> _Exercise requirements_
Pull out every line below that contains the word "forall".

═════ Recorded information

Lemma respond_other_replayable tr self name :
  stationary tr -> replayable (respond_other tr self name).
Proof.
  intros Hst x. split; [| split; [| split]].
  4: intros k; apply respond_other_at_most_one.
  all: rewrite respond_other_reply; unfold bind, lift, ret;
    destruct (mentions_ecommerce x) as [[|] | e0]; cbn [fst snd].
  - apply reply_raise_quiet.
  - discriminate.
  - reflexivity.
  - intros w w2 e H E. exact (reply_replay_raise _ _ _ _ w w2 e Hst H E).
  - discriminate.
  - intros w w2 e H _. now split.
  - intros w w2 H Hm. apply (reply_replay_ok _ _ _ _ w w2 Hst H).
    apply Hm. now apply reply_ok_marks.
  - now split.
  - discriminate.
Qed.

Lemma for_each_replay (body : Issue -> M unit) name xs :
  replayable body ->
  (forall x, In x xs -> repo x = name) ->
  forall w w2,
    (forall n, comments_of w2 (name, n) =
               comments_of (snd (for_each xs body w)) (name, n)) ->
    fst (for_each xs body w2) = fst (for_each xs body w) /\
    comments (snd (for_each xs body w2)) = comments w2.
Proof.
  intros Hbody. induction xs as [| x xs IH]; intros Hrepo w w2 H.
  - now split.
  - assert (Hk : key_of x = (name, number (data x))).
    { unfold key_of. now rewrite (Hrepo x (or_introl eq_refl)). }
    destruct (Hbody x) as (Hq & Hraise & Hok & Hamo).
    simpl in *. unfold bind in *.
    destruct (body x w) as [[[] | e] wa] eqn:Ea.
    + assert (Hmono : marked (comments_of wa (key_of x)) = true ->
                      marked (comments_of w2 (key_of x)) = true).
      { intros Hm. rewrite Hk, H, <- Hk.
        eapply at_most_one_marked; [| exact Hm].
        apply (steps_for_each (R := at_most_one (key_of x))).
        intros y _. destruct (Hbody y) as (_ & _ & _ & Hy). apply Hy. }
      specialize (Hok w w2). rewrite Ea in Hok. cbn [fst snd] in Hok.
      destruct (Hok eq_refl Hmono) as [Hok2 Hq2].
      destruct (body x w2) as [[[] | e] w2a] eqn:E2; cbn [fst snd] in *;
        [| discriminate].
      destruct (IH (fun y Hy => Hrepo y (or_intror Hy)) wa w2a) as [IH1 IH2].
      * intros n. rewrite <- H. now apply comments_of_eq.
      * split; [exact IH1 | congruence].
    + specialize (Hq w e). specialize (Hraise w w2 e).
      rewrite Ea in Hq, Hraise. cbn [fst snd] in *.
      destruct Hraise as [Hr2 Hq2]; [reflexivity | |].
      * rewrite Hk, H, <- Hk. apply comments_of_eq. now rewrite Hq.
      * destruct (body x w2) as [[[] | e2] w2a]; cbn [fst snd] in *;
          [discriminate |].
        now split.
Qed.

Lemma visit_replay tr g name (body : Issue -> M unit) w w2 :
  stationary tr -> replayable body ->
  (forall n, comments_of w2 (name, n) =
             comments_of (snd (visit tr g name body w)) (name, n)) ->
  fst (visit tr g name body w2) = fst (visit tr g name body w) /\
  comments (snd (visit tr g name body w2)) = comments w2.
Proof.
  intros Hst Hbody. unfold visit, bind.
  pose proof (fetch_stationary tr g name w w2 Hst) as Hf.
  pose proof (fetch_quiet tr g name w) as Hq.
  pose proof (fetch_quiet tr g name w2) as Hq2.
  pose proof (fetch_yields tr g name w) as Hy.
  destruct (fetch tr g name w) as [[issues | e] w0];
    destruct (fetch tr g name w2) as [[issues2 | e2] w20];
    cbn [fst snd] in *; try discriminate.
  - injection Hf as ->. intros H.
    destruct (for_each_replay body name issues Hbody) with (w := w0) (w2 := w20)
      as [H1 H2].
    + intros x Hx. rewrite (Hy issues w0 eq_refl) in Hx.
      now apply issue_objects_spec in Hx.
    + intros n. rewrite <- H. now apply comments_of_eq.
    + split; [exact H1 | congruence].
  - intros _. split; [congruence | assumption].
Qed.

Lemma monitor_same_at tr self g name k :
  name <> fst k -> steps (same_at k) (monitor tr self g name).
Proof.
  intros Hne. apply steps_monitor. intros issue Hrepo _.
  apply respond_other_same_at. left. unfold key_of. intros <-.
  now apply Hne.
Qed.

Lemma monitor_replay tr self g name w w2 :
  stationary tr ->
  (forall n, comments_of w2 (name, n) =
             comments_of (snd (monitor tr self g name w)) (name, n)) ->
  comments (snd (monitor tr self g name w2)) = comments w2.
Proof.
  intros Hst. rewrite !monitor_visit. unfold try_except. intros H.
  destruct (visit_replay tr g name (respond_other tr self name) w w2 Hst)
    as [H1 H2].
  - now apply respond_other_replayable.
  - intros n. rewrite H.
    destruct (visit tr g name _ w) as [[[] | e] w1]; reflexivity.
  - destruct (visit tr g name _ w2) as [[[] | e] w1]; exact H2.
Qed.

Lemma monitors_replay tr self g names :
  stationary tr -> List.NoDup names ->
  forall w w2,
    (forall name n, In name names ->
       comments_of w2 (name, n) =
       comments_of (snd (for_each names (monitor tr self g) w)) (name, n)) ->
    comments (snd (for_each names (monitor tr self g) w2)) = comments w2.
Proof.
  intros Hst. induction names as [| name names IH]; intros Hnd w w2 H.
  - reflexivity.
  - inversion Hnd as [| ? ? Hnotin Hnd']; subst.
    simpl in *. unfold bind in *.
    pose proof (monitor_ok tr self g name w) as Hok.
    pose proof (monitor_ok tr self g name w2) as Hok2.
    pose proof (monitor_replay tr self g name w w2 Hst) as Hrep.
    destruct (monitor tr self g name w) as [[[] | e] wa]; cbn [fst snd] in *;
      [| discriminate].
    destruct (monitor tr self g name w2) as [[[] | e] w2a]; cbn [fst snd] in *;
      [| discriminate].
    assert (Hq : comments w2a = comments w2).
    { apply Hrep. intros n. rewrite (H name n (or_introl eq_refl)).
      apply (steps_for_each (R := same_at (name, n))).
      intros other Hother. apply monitor_same_at. cbn [fst].
      intros ->. contradiction. }
    rewrite <- Hq. apply (IH Hnd' wa w2a).
    intros other n Hother. rewrite <- (H other n (or_intror Hother)).
    now apply comments_of_eq.
Qed.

══════════

> _Solution to this task_
  (forall x, In x xs -> repo x = name) ->
  forall w w2,
    (forall n, comments_of w2 (name, n) =
  (forall n, comments_of w2 (name, n) =
  (forall n, comments_of w2 (name, n) =
  forall w w2,
    (forall name n, In name names ->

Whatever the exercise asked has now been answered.